Exercise directions: Find every line below where the word "keyspace" occurs, then give how many you found and nothing else.

Source data:
--------

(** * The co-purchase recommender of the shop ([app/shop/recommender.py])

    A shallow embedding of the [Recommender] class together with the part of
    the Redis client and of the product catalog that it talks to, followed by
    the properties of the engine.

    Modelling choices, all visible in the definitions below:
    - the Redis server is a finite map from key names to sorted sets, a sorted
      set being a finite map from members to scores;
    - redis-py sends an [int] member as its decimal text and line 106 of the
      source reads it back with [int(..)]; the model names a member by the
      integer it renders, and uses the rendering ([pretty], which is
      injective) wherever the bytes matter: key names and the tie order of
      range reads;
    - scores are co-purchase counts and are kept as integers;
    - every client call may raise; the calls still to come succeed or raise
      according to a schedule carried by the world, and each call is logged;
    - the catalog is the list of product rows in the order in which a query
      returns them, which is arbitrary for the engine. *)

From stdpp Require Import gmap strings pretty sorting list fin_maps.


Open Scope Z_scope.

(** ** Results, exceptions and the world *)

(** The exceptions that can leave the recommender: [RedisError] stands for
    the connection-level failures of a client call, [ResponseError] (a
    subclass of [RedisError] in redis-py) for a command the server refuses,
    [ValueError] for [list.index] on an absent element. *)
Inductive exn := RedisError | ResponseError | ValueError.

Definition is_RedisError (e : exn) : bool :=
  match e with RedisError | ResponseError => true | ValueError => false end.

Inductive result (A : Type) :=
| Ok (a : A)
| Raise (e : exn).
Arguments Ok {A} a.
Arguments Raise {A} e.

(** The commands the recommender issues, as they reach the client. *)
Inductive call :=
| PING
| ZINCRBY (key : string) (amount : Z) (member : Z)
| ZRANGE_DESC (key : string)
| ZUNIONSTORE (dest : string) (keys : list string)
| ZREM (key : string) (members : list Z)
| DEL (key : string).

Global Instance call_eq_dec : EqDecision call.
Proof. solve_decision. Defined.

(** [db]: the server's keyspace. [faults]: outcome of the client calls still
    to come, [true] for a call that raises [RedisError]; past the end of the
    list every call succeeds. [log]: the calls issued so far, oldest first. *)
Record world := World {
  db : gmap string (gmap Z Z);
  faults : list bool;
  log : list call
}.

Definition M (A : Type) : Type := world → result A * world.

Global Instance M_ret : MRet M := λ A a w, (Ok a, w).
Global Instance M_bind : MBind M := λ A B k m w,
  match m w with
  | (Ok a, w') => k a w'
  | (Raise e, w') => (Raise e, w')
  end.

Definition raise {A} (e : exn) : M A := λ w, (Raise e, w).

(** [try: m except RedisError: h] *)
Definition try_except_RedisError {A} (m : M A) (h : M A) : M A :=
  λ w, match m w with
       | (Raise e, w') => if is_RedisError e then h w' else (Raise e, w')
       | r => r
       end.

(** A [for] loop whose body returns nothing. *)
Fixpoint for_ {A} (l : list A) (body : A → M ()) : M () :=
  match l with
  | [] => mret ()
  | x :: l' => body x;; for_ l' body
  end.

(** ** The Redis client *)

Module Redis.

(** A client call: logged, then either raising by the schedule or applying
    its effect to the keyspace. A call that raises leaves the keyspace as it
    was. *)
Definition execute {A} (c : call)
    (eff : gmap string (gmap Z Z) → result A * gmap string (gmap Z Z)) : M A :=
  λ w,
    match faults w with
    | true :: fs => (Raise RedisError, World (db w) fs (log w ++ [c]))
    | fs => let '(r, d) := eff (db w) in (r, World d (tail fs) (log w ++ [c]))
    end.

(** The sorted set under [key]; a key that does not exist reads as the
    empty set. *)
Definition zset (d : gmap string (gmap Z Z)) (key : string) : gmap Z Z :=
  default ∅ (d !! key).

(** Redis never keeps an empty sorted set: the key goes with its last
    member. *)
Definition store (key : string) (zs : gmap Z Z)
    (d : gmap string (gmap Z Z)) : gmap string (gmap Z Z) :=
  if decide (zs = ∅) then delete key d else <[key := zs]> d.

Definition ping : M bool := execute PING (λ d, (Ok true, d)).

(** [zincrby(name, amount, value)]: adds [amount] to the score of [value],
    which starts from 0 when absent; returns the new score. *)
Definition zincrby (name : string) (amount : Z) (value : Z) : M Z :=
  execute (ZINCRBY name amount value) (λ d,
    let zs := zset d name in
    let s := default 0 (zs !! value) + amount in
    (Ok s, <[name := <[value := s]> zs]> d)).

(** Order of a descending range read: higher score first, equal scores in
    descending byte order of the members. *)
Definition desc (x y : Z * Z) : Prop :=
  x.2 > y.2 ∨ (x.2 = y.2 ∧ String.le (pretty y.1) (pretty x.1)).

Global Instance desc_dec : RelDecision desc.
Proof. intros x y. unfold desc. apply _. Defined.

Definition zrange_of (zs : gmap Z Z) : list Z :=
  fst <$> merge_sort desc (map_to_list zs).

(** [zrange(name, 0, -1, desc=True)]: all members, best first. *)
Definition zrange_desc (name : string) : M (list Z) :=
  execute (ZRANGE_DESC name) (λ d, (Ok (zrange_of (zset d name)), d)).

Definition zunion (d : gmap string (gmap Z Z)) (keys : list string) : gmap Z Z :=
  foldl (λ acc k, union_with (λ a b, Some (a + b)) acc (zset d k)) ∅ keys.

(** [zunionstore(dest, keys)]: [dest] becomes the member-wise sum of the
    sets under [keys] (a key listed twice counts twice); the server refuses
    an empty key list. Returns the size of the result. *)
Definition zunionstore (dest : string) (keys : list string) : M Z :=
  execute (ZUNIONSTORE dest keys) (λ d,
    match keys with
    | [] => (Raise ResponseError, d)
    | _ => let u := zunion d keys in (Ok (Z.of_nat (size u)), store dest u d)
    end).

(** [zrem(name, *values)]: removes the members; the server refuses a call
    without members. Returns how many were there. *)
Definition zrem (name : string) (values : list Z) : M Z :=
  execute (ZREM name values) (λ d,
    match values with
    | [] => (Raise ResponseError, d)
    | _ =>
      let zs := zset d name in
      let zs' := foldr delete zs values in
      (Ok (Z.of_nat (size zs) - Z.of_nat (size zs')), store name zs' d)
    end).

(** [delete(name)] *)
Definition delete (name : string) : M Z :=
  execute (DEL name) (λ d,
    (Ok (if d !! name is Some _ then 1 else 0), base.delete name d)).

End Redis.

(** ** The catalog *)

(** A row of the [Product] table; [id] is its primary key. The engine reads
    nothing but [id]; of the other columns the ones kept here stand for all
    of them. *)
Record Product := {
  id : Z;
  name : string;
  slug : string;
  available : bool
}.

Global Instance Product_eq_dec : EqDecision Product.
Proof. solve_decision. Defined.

--------

Answer space: 2